(* ===== verification/SagaLog.v ===== *)
(** What the partners see of one transaction: the projections of the call
    log, when a call is allowed after a log, and the evidence a saga state
    rests on. *)

From S2P Require Import Prelude StateMachine Store Partner.

(** ** Projections of the log *)

Section Projections.
Variable id : string.

(** Keep [a] when the call was made for transaction [id]. *)
Definition mine {A} (id' : string) (a : A) : option A :=
if bool_decide (id' = id) then Some a else None.

(** Evaluations that did not deny. *)
Definition passes : list Call -> list PolicyDecision :=
omap (fun c => match c with
               | CEvaluate req (Ok resp) =>
                   if bool_decide (pp_Decision resp = PolicyDeny) then None
                   else mine (pr_TxID req) (pp_Decision resp)
               | _ => None end).

(** Ids of the authorizations obtained. *)
Definition auths : list Call -> list string :=
omap (fun c => match c with
               | CAuthorize req (Ok a) => mine (ar_TxID req) (AuthID a) | _ => None end).

(** Ids of the captures that succeeded. *)
Definition captures : list Call -> list string :=
omap (fun c => match c with
               | CCapture req (Ok cp) => mine (cr_TxID req) (CaptureID cp) | _ => None end).

(** Capture ids of the refunds that succeeded. *)
Definition refunds : list Call -> list string :=
omap (fun c => match c with
               | CRefund req (Ok _) => mine (rr_TxID req) (rr_CaptureID req)
               | _ => None end).

(** Screenings that came back clear. *)
Definition clears : list Call -> list string :=
omap (fun c => match c with
               | CScreen req (Ok resp) =>
                   if bool_decide (kp_Decision resp = KytClear)
                   then mine (kr_TxID req) (kp_Reason resp) else None
               | _ => None end).

(** Signed payloads obtained. *)
Definition signs : list Call -> list string :=
omap (fun c => match c with
               | CSign req (Ok resp) => mine (mr_TxID req) (SignedTxHex resp)
               | _ => None end).

(** Hashes of the broadcasts that succeeded. *)
Definition broadcasts : list Call -> list string :=
omap (fun c => match c with
               | CBroadcast req (Ok resp) => mine (br_TxID req) (TxHash resp)
               | _ => None end).

(** Journal ids of the ledger posts that succeeded. *)
Definition posts : list Call -> list string :=
omap (fun c => match c with
               | CPost req (Ok resp) => mine (lr_TxID req) (JournalID resp)
               | _ => None end).
End Projections.

(** A confirmation of [h] was received. *)
Definition confirmed (h : string) (l : list Call) : Prop :=
  Exists (fun c => match c with CStatus h' (Ok st) => h' = h /\ Confirmed st = true
                              | _ => False end) l.

Lemma mine_self {A} id (a : A) : mine id id a = Some a.
Proof. unfold mine. by rewrite bool_decide_eq_true_2. Qed.

(** ** Gating *)

(** The call [c] is allowed after [l]: it carries the data of transaction
    [t], and what must have happened before it did. *)
Definition enabled (t : Transaction) (l : list Call) (c : Call) : Prop :=
  let id := tx_TxID t in
  match c with
  | CEvaluate req _ =>
      req = {| pr_TxID := id; pr_UserID := tx_UserID t; pr_QuoteID := tx_QuoteID t;
               pr_Amount := tx_Amount t; pr_Asset := tx_Asset t; pr_Rail := tx_Rail t;
               pr_DestAddress := tx_DestAddress t |}
  | CAuthorize req _ =>
      req = {| ar_TxID := id; ar_UserID := tx_UserID t; ar_QuoteID := tx_QuoteID t;
               ar_Amount := tx_Amount t; ar_Asset := tx_Asset t; ar_Rail := tx_Rail t |} /\
      passes id l <> [] /\ captures id l = []
  | CCapture req _ =>
      (exists a, a ∈ auths id l /\
         req = {| cr_TxID := id; cr_AuthID := a; cr_Amount := tx_Amount t;
                  cr_Asset := tx_Asset t |}) /\ captures id l = []
  | CVoid req _ => exists a, a ∈ auths id l /\ req = {| vr_TxID := id; vr_AuthID := a |}
  | CRefund req _ =>
      (exists a, captures id l = [a] /\
         req = {| rr_TxID := id; rr_CaptureID := a; rr_Amount := tx_Amount t;
                  rr_Asset := tx_Asset t |}) /\ refunds id l = []
  | CScreen req _ =>
      req = {| kr_TxID := id; kr_UserID := tx_UserID t; kr_DestAddress := tx_DestAddress t;
               kr_Amount := tx_Amount t; kr_Asset := tx_Asset t |} /\
      (exists a, captures id l = [a]) /\ refunds id l = []
  | CSign req _ => mr_TxID req = id /\ clears id l <> [] /\ broadcasts id l = []
  | CBroadcast req _ =>
      br_TxID req = id /\ br_SignedTxHex req <> "" /\ br_SignedTxHex req ∈ signs id l /\
      broadcasts id l = [] /\ refunds id l = []
  | CStatus h _ => broadcasts id l = [h]
  | CPost req _ =>
      req = {| lr_TxID := id; lr_UserID := tx_UserID t; lr_Amount := tx_Amount t;
               lr_Asset := tx_Asset t; lr_Rail := tx_Rail t |} /\
      (exists h, broadcasts id l = [h]) /\ refunds id l = []
  | CRecord e _ => ae_TxID e = id
  end.

(** Every call of [l] was allowed when it was made, after [seen]. *)
Fixpoint gated (t : Transaction) (seen l : list Call) : Prop :=
  match l with
  | [] => True
  | c :: l' => enabled t seen c /\ gated t (seen ++ [c]) l'
  end.

Lemma gated_app t seen l k : gated t seen (l ++ k) <-> gated t seen l /\ gated t (seen ++ l) k.
Proof.
  revert seen. induction l as [|c l IH]; intros seen; cbn.
  - rewrite app_nil_r. tauto.
  - rewrite IH, <- app_assoc. cbn. tauto.
Qed.

(** A call at any position of a gated log was allowed by what precedes it. *)
Lemma gated_lookup t seen l1 c l2 : gated t seen (l1 ++ c :: l2) -> enabled t (seen ++ l1) c.
Proof. rewrite gated_app. intros [_ H]. apply H. Qed.

(** [x'] is [x] after calls that were all allowed. *)
Definition calls_ok {P} (t : Transaction) (x x' : Ext P) : Prop :=
  exists l, x_calls x' = x_calls x ++ l /\ gated t (x_calls x) l.

#[export] Instance calls_ok_preorder {P} t : PreOrder (@calls_ok P t).
Proof.
  split; [intros x; exists []; by rewrite app_nil_r|].
  intros x y z (l1&E1&G1) (l2&E2&G2). exists (l1 ++ l2).
  rewrite E2, E1, app_assoc. split; [done|]. apply gated_app. by rewrite <- E1.
Qed.

(** Only the business fields matter. *)
Lemma enabled_status t st v u l c : enabled (tx_with_status t st v u) l c <-> enabled t l c.
Proof. by destruct c. Qed.

Lemma gated_status t st v u seen l : gated (tx_with_status t st v u) seen l <-> gated t seen l.
Proof. revert seen. induction l as [|c l IH]; intros; cbn; [done|]. by rewrite enabled_status, IH. Qed.

Lemma calls_ok_status {P} t st v u (x x' : Ext P) :
  calls_ok (tx_with_status t st v u) x x' <-> calls_ok t x x'.
Proof. unfold calls_ok. by setoid_rewrite gated_status. Qed.

(** ** Evidence *)

(** What the log and the payload of a saga in a state of rank [n] hold. *)
Record evidence (id : string) (n : nat) (p : Payload) (l : list Call) : Prop := {
  ev_policy : 1 <= n -> passes id l <> [];
  ev_capture : captures id l = if n <? 2 then [] else [payload_string p "capture_id"];
  ev_no_capture : n < 2 -> payload_string p "capture_id" = "" /\ payload_string p "auth_id" = "";
  ev_auth : 2 <= n -> payload_string p "auth_id" ∈ auths id l;
  ev_kyt : 3 <= n -> clears id l <> [];
  ev_sign : 4 <= n -> payload_string p "signed_tx_hex" ∈ signs id l;
  ev_broadcast : broadcasts id l = if n <? 5 then [] else [payload_string p "tx_hash"];
  ev_no_hash : n < 5 -> payload_string p "tx_hash" = "";
  ev_confirmed : 6 <= n -> confirmed (payload_string p "tx_hash") l;
  ev_refund : refunds id l = [];
}.

(** Calls that change no evidence. *)
Definition inert (l : list Call) : Prop :=
  Forall (fun c => match c with CRecord _ _ | CStatus _ _ => True | _ => False end) l.

Section Logs.
Variable id : string.

Lemma passes_app l k : passes id (l ++ k) = passes id l ++ passes id k.
Proof. apply omap_app. Qed.
Lemma auths_app l k : auths id (l ++ k) = auths id l ++ auths id k.
Proof. apply omap_app. Qed.
Lemma captures_app l k : captures id (l ++ k) = captures id l ++ captures id k.
Proof. apply omap_app. Qed.
Lemma refunds_app l k : refunds id (l ++ k) = refunds id l ++ refunds id k.
Proof. apply omap_app. Qed.
Lemma clears_app l k : clears id (l ++ k) = clears id l ++ clears id k.
Proof. apply omap_app. Qed.
Lemma signs_app l k : signs id (l ++ k) = signs id l ++ signs id k.
Proof. apply omap_app. Qed.
Lemma broadcasts_app l k : broadcasts id (l ++ k) = broadcasts id l ++ broadcasts id k.
Proof. apply omap_app. Qed.
Lemma posts_app l k : posts id (l ++ k) = posts id l ++ posts id k.
Proof. apply omap_app. Qed.

Lemma proj_app l k :
passes id (l ++ k) = passes id l ++ passes id k /\
auths id (l ++ k) = auths id l ++ auths id k /\
captures id (l ++ k) = captures id l ++ captures id k /\
refunds id (l ++ k) = refunds id l ++ refunds id k /\
clears id (l ++ k) = clears id l ++ clears id k /\
signs id (l ++ k) = signs id l ++ signs id k /\
broadcasts id (l ++ k) = broadcasts id l ++ broadcasts id k /\
posts id (l ++ k) = posts id l ++ posts id k.
Proof. split_and!; apply omap_app. Qed.

Lemma inert_nil l : inert l ->
passes id l = [] /\ auths id l = [] /\ captures id l = [] /\ refunds id l = [] /\
clears id l = [] /\ signs id l = [] /\ broadcasts id l = [] /\ posts id l = [].
Proof.
induction 1 as [|c l Hc Hl IH]; [done|].
destruct c; (destruct Hc; exact IH) || done.
Qed.

Lemma confirmed_app h l k : confirmed h (l ++ k) <-> confirmed h l \/ confirmed h k.
Proof. apply Exists_app. Qed.
End Logs.

Create Rewrite HintDb proj.
#[export] Hint Rewrite passes_app auths_app captures_app refunds_app clears_app signs_app
  broadcasts_app posts_app : proj.

(** Compute the projections of a log extended by known calls. *)
Ltac project := autorewrite with proj; cbn; rewrite ?mine_self, ?app_nil_r.

(** Evidence survives more calls that repeat none of the effects. *)
Lemma evidence_app id n p l k :
  evidence id n p l -> captures id k = [] -> broadcasts id k = [] -> refunds id k = [] ->
  evidence id n p (l ++ k).
Proof.
  intros [] Hc Hb Hr. destruct (proj_app id l k) as (P1&P2&P3&P4&P5&P6&P7&P8).
  split; intros.
  - rewrite P1. intros [??]%app_eq_nil. by apply ev_policy0.
  - by rewrite P3, Hc, app_nil_r.
  - by apply ev_no_capture0.
  - rewrite P2. apply elem_of_app. left. by apply ev_auth0.
  - rewrite P5. intros [??]%app_eq_nil. by apply ev_kyt0.
  - rewrite P6. apply elem_of_app. left. by apply ev_sign0.
  - by rewrite P7, Hb, app_nil_r.
  - by apply ev_no_hash0.
  - apply confirmed_app. left. by apply ev_confirmed0.
  - by rewrite P4, Hr, app_nil_r.
Qed.

Lemma evidence_inert id n p l k : evidence id n p l -> inert k -> evidence id n p (l ++ k).
Proof.
  intros He Hk. destruct (inert_nil id k Hk) as (_&_&?&?&_&_&?&_). by apply evidence_app.
Qed.

(** ** Payload keys *)

Lemma payload_string_insert k v (p : Payload) k' :
  payload_string (<[k := v]> p) k' =
  if String.eqb k k' then match v with AString s => s | _ => "" end else payload_string p k'.
Proof.
  unfold payload_string. destruct (String.eqb_spec k k') as [->|Hne].
  - by rewrite lookup_insert_eq.
  - by rewrite lookup_insert_ne.
Qed.

(** The string under a key after a step merged its payload. *)
Ltac payload_keys :=
  rewrite <- ?insert_union_l, <- ?insert_union_singleton_l, ?payload_string_insert;
  cbn [String.eqb Ascii.eqb Bool.eqb].
(** The record is looked up under its own id, whatever its status. *)
Definition sound (t : Transaction) (w : W) : Prop := advanced 0 (tx_TxID t) t w.

Lemma advanced_status n id t st v u (w : W) :
advanced n id (tx_with_status t st v u) w <-> advanced n id t w.
Proof. done. Qed.

Lemma settled_steps id sg (s s' : MemStore) l :
mem_steps s' = mem_steps s -> settled id sg s l -> settled id sg s' l.
Proof.
intros E. unfold settled. destruct (Terminal _); [done|]. intros [? ? ? ? Hr]. split; try done.
intros k a r Hk Hrow. eapply (Hr k a r); [done|]. unfold row_of, rows_of in *. by rewrite <- E.
Qed.

Lemma advanced_calm n id t (w w' : W) : calm w w' -> advanced n id t w -> advanced n id t w'.
Proof.
intros [Es [_ Ex]] (sg&st&v&u&Hst&Hs&Hn&Hset). exists sg, st, v, u. by rewrite Es, Ex.
Qed.

Lemma advanced_le m n id t (w : W) : m <= n -> advanced n id t w -> advanced m id t w.
Proof. intros Hle (sg&st&v&u&?&?&?&?). exists sg, st, v, u. split_and!; try done. lia. Qed.

Lemma calls_ok_calm t (w w' : W) : calm w w' -> calls_ok t (w_ext w) (w_ext w').
Proof. intros [_ [_ Ex]]. exists []. by rewrite Ex, app_nil_r. Qed.

(** Polling a broadcast of the saga, and recording its confirmation, keeps the
  saga on track. *)
Lemma confirming_correct id (w w' : W) tx sg :
stored id (w_store w) tx sg -> sg_State sg = StateBroadcasted ->
tx_Status tx = sg_State sg ->
on_track id sg (w_store w) (x_calls (w_ext w)) ->
only_status (payload_string (sg_Payload sg) "tx_hash") (w_ext w) (w_ext w') ->
mem_steps (w_store w') = mem_steps (w_store w) ->
(exists now,
    tables_set id (tx_with_status tx StateConfirmed (tx_Version tx + 1) now)
      (sg_advance sg StepLedger StateConfirmed (sg_Payload sg) (sg_Version sg + 1))
      (w_store w) (w_store w') /\
    confirmed (payload_string (sg_Payload sg) "tx_hash") (x_calls (w_ext w'))) \/
 tables_kept (w_store w) (w_store w') ->
calls_ok tx (w_ext w) (w_ext w') /\ advanced 5 id tx w'.
Proof.
intros Hst Hb Hsync [Hat He Hj Hp Hr] Hs Hsteps Hout.
rewrite Hb in He, Hat. cbn in He, Hat. injection Hat as Hat.
destruct (stored_tx_id _ _ _ _ Hst).
destruct (only_status_quietly tx _ _ _ Hs) as (k&Hk&Hi&Hg).
{ by rewrite (ev_broadcast _ _ _ _ He). }
split; [by exists k|].
pose proof (evidence_inert _ _ _ _ _ He Hi) as He'. rewrite <- Hk in He'.
assert (posts (tx_TxID tx) (x_calls (w_ext w')) = []) as Hp'.
{ rewrite Hk, posts_app, Hp. by destruct (inert_nil (tx_TxID tx) k Hi) as (_&_&_&_&_&_&_&->). }
assert (pending_from (tx_TxID tx) (w_store w') StepLedger) as Hr'.
{ rewrite Hat. intros k' a r Hle Hrow. eapply (Hr k' a r); [done|].
  unfold row_of, rows_of in *. by rewrite <- Hsteps. }
destruct Hout as [(now&Htab&Hc)|Hkept].
- eapply advanced_intro; [exact Hst|..|exact Htab|]; [apply Hst|done|cbn; lia|].
  split; cbn; [done|by apply evidence_confirm|done|done|done].
- exists sg, (tx_Status tx), (tx_Version tx), (tx_UpdatedAt tx).
  replace (tx_with_status _ _ _ _) with tx by by destruct tx.
  split; [by eapply stored_kept|]. split; [done|].
  split; [by rewrite Hsync, Hb|]. unfold settled. rewrite Hb.
  split; cbn; rewrite ?Hb; cbn; try done; by rewrite <- ?Hat.
Qed.

Lemma advanceToConfirmed_correct (c : Clients P) cfg id pf (w : W) o w' tx sg :
let e := NewExecutor env c cfg in
stored id (w_store w) tx sg -> sg_State sg = StateBroadcasted ->
tx_Status tx = sg_State sg ->
on_track id sg (w_store w) (x_calls (w_ext w)) ->
advanceToConfirmed env e id pf w = (o, w') ->
calls_ok tx (w_ext w) (w_ext w') /\ advanced 5 id tx w'.
Proof.
intros e Hst Hb Hsync Ht Hrun.
destruct (advanceToConfirmed_spec env e id pf w o w' tx sg Hst Hb Hrun) as (Hs&Hsteps&Hout).
eapply confirming_correct; try done.
destruct Hout as [(now&Htab&_&Hc)|(Hkept&_)]; [left; by exists now|by right].
Qed.
Lemma coop_turn cfg id owner pf (w : W) tx sg o w' st' :
let e := NewExecutor env c cfg in
(1 <= MaxRetries cfg)%Z -> grants (L := L) -> polls <= pf ->
(forall k, rt_ctx (env k) = None) ->
stored id (w_store w) tx sg -> settled id sg (w_store w) (x_calls (w_ext w)) ->
signed sg -> turn_of (sg_State sg) = Some st' ->
iterated env e id owner pf w tx sg o w' -> turned_to id sg w st' o w'.
Proof.
intros e Hmax Hgr Hpf Hctx Hst Hset Hsig Hturn Hi. unfold turned_to.
assert (Terminal (sg_State sg) = false) as Hnt by by destruct (sg_State sg).
pose proof (fun step w1 o1 w2 => coop_step cfg id step w w1 w2 tx sg st' o1 Hmax Hst Hset Hsig Hturn)
  as Hstep.
destruct Hi as [Ht|err Ht Hs|step w' o Ht Hs Hg Hc Ho|step w1 w' p Ht Hs Hc Hr
  |step w1 w2 w3 o w' err Ht Hs Hc1 Hr Hc3 Hc|step w1 w2 w' sg2 Ht Hs Hc1 Hr Hc2 Hl Ht2
  |step w1 w2 w' Ht Hs Hc1 Hr Hc2 Hl2
  |step w1 w2 w3 o w' sg2 Ht Hs Hc1 Hr Hc3 Hl Hb Ha].
- congruence.
- exfalso. unfold settled in Hset. rewrite Ht in Hset. destruct Hset as [Hat _ _ _ _].
  destruct (sg_State sg); cbn in Hat; simplify_eq; by rewrite <- Hat in Hs.
- by rewrite Hgr in Hg.
- exfalso. destruct (Hstep _ _ _ _ Hs Hc Hr) as [E _]. by destruct p.
- exfalso. by destruct (Hstep _ _ _ _ Hs Hc1 Hr) as [E _].
- destruct (Hstep _ _ _ _ Hs Hc1 Hr) as (_&Hat&Hn&sg'&now&Haft&[_ Htab]&Hd).
  pose proof Hc2 as (Es2&_). unfold Mem.LoadSagaState in Hl.
  rewrite Es2, Htab, lookup_insert_eq in Hl. injection Hl as ->.
  destruct (after_step_turn step (with_attempt (run_context e tx sg) 1) sg2 st' Hat Hturn Haft) as [(E1&->&E2&El)|(E&_)];
    [|congruence].
  exists sg2. rewrite Es2, Htab, lookup_insert_eq. split_and!; [done|done|by intros; congruence| |done].
  cbn. rewrite <- Hn. intros Hd0. rewrite El in Hd, Hd0. by apply Hd.
- destruct (Hstep _ _ _ _ Hs Hc1 Hr) as (_&Hat&Hn&sg'&now&Haft&[_ Htab]&Hd).
  pose proof Hc2 as (Es2&_).
  assert (mem_sagas (w_store w') !! id = Some sg') as Hl by by rewrite Es2, Htab, lookup_insert_eq.
  destruct (Hl2 sg') as [Hnt' Hnb']; [by unfold Mem.LoadSagaState; rewrite Hl|].
  destruct (after_step_turn step (with_attempt (run_context e tx sg) 1) sg' st' Hat Hturn Haft)
    as [(E1&->&E2&_)|(_&->&_&Hpos&Hsig'&_&Hst')]; [by rewrite E2 in Hnt'|].
  exists sg'. split_and!; [done|by apply Hst'|done| |done].
  rewrite <- Hn, Hpos. intros Hd0. apply (done_steps id (w_store w2)); [by rewrite Es2|by apply Hd].
- destruct (Hstep _ _ _ _ Hs Hc1 Hr) as (_&Hat&Hn&sg'&now&Haft&[Htab1 Htab]&Hd).
  pose proof Hc3 as (Es3&_). unfold Mem.LoadSagaState in Hl.
  rewrite Es3, Htab, lookup_insert_eq in Hl. injection Hl as ->.
  destruct (after_step_turn step (with_attempt (run_context e tx sg) 1) sg2 st' Hat Hturn Haft)
    as [(E1&->&E2&_)|(_&Ht'&_&Hpos&_&Hbr&_)]; [congruence|].
  destruct (Hbr Hb) as [-> Hh]. cbn [Terminal].
  assert (stored id (w_store w3) (tx_with_status tx (sg_State sg2) (tx_Version tx + 1)%Z now) sg2)
    as Hst3.
  { rewrite Es3. split; [by rewrite Htab1, lookup_insert_eq|by rewrite Htab, lookup_insert_eq|
      apply Hst|]. destruct Haft as (st&m&_&->&_). unfold saga_after.
    destruct (if res_Terminal _ then _ else _). apply Hst. }
  destruct (coop_confirmed cfg id pf w3 o w' _ sg2 Hst3 Hb Hh Hpf Hctx Ha)
    as (Hsteps&r&->&now2&[_ Htab2]).
  eexists. split; [by rewrite Htab2, lookup_insert_eq|]. cbn [sg_State sg_CurrentStep sg_advance].
  split_and!; [done|by intros [=]| |done].
  intros Hd0. apply (done_steps id (w_store w2)); [by rewrite Hsteps, Es3|].
  rewrite <- Hn in Hd0. specialize (Hd Hd0).
  assert (Name step = StepBroadcast) as En; [|by rewrite En in Hd].
  destruct (sg_State sg); cbn in Hat, Hturn; by simplify_eq.
Qed.

(** The turns a cooperative run takes from a state. *)
Definition turns_left (st : State) : nat :=
match st with
| StateCreated => 6 | StatePolicyChecked => 5 | StatePaymentCaptured => 4
| StateKytScreened => 3 | StateSigned => 2 | StateConfirmed => 1 | _ => 0
end.

Lemma turn_of_left st st' : turn_of st = Some st' ->
turns_left st = S (turns_left st') /\
(if Terminal st' then st' = StateCompleted else is_Some (turn_of st')).
Proof. destruct st; intros [= <-]; by split; cbn; eauto. Qed.

Lemma coop_run cfg t owner pf fuel : forall (w : W) sg,
(1 <= MaxRetries cfg)%Z -> grants (L := L) -> polls <= pf ->
(forall k, rt_ctx (env k) = None) -> sound t w ->
mem_sagas (w_store w) !! tx_TxID t = Some sg -> is_Some (turn_of (sg_State sg)) -> signed sg ->
turns_left (sg_State sg) <= fuel ->
exists w' sg', Run env (NewExecutor env c cfg) (tx_TxID t) owner pf fuel w = (Returned (Ok tt), w') /\
  sound t w' /\ mem_sagas (w_store w') !! tx_TxID t = Some sg' /\ sg_State sg' = StateCompleted /\
  (done_before (tx_TxID t) (w_store w) (step_pos (sg_CurrentStep sg)) ->
   done_before (tx_TxID t) (w_store w') 6).
Proof.
induction fuel as [|fuel IH]; intros w sg Hmax Hgr Hpf Hctx Hs Hsg [st' Hturn] Hsig Hf;
  destruct (turn_of_left _ _ Hturn) as [Hl Hst']; [lia|]. cbn.
destruct (run_iter env (NewExecutor env c cfg) (tx_TxID t) owner pf w) as [o1 w1] eqn:Hi.
pose proof Hs as (sg0&st&v&u&Hst&Hsg0&_&Hset).
assert (sg0 = sg) as -> by (pose proof (stored_sg _ _ _ _ Hst); congruence).
apply (run_iter_iterated env _ _ owner pf w (tx_with_status t st v u) sg) in Hi as Hit;
  [|exact Hst].
destruct (coop_turn cfg _ owner pf w _ sg o1 w1 st' Hmax Hgr Hpf Hctx Hst Hset Hsig Hturn Hit)
  as (sg1&Hsg1&<-&Hsig1&Hd1&->).
apply (iterated_turned env c cfg t) in Hit as [_ Hout]; [|by split_and!; eauto].
rewrite (bind_returned _ _ _ _ _ Hi).
assert (sound t w1) as Hs1.
{ destruct Hout as [[? _]|Hout]; [done|]. destruct (Terminal (sg_State sg1));
    [|destruct Hout as [_ Hout]]; by (eapply advanced_le; [|exact Hout]; lia). }
destruct (Terminal (sg_State sg1)) eqn:Ht.
- exists w1, sg1. by split_and!.
- destruct (IH w1 sg1 Hmax Hgr Hpf Hctx Hs1 Hsg1 Hst' Hsig1) as (w2&sg2&->&?&?&?&Hd2); [lia|].
  exists w2, sg2. split_and!; try done. by intros ?%Hd1%Hd2.
Qed.
End Coop.

(** C20: with partners that grant what they are asked, leases that are granted,
    at least one attempt per step and a context that does not end, a run takes
    a sound saga from any state it may be found in, but for a broadcast that is
    not confirmed, to [COMPLETED] and returns nil: each step succeeds at its
    first attempt, one turn each. *)
Theorem cooperative_completes {P L} `{GoStd} `{LeaseManager L} (env : nat -> Runtime)
  (c : Clients P) polls cfg t owner pf fuel (w : World MemStore P L) sg :
  cooperative c polls -> (1 <= MaxRetries cfg)%Z -> grants (L := L) -> polls <= pf ->
  (forall k, rt_ctx (env k) = None) -> sound t w ->
  mem_sagas (w_store w) !! tx_TxID t = Some sg -> is_Some (turn_of (sg_State sg)) -> signed sg ->
  turns_left (sg_State sg) <= fuel ->
  exists w' sg', Run env (NewExecutor env c cfg) (tx_TxID t) owner pf fuel w = (Returned (Ok tt), w') /\
    sound t w' /\ mem_sagas (w_store w') !! tx_TxID t = Some sg' /\
    sg_State sg' = StateCompleted /\
    (done_before (tx_TxID t) (w_store w) (step_pos (sg_CurrentStep sg)) ->
     done_before (tx_TxID t) (w_store w') 6).
Proof. intros Hcoop. by apply coop_run. Qed.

——

» WHAT IS BEING ASKED
Search the entries for "made" and copy out each line that has it.

» TASK ANSWER
(** Keep [a] when the call was made for transaction [id]. *)
(** Every call of [l] was allowed when it was made, after [seen]. *)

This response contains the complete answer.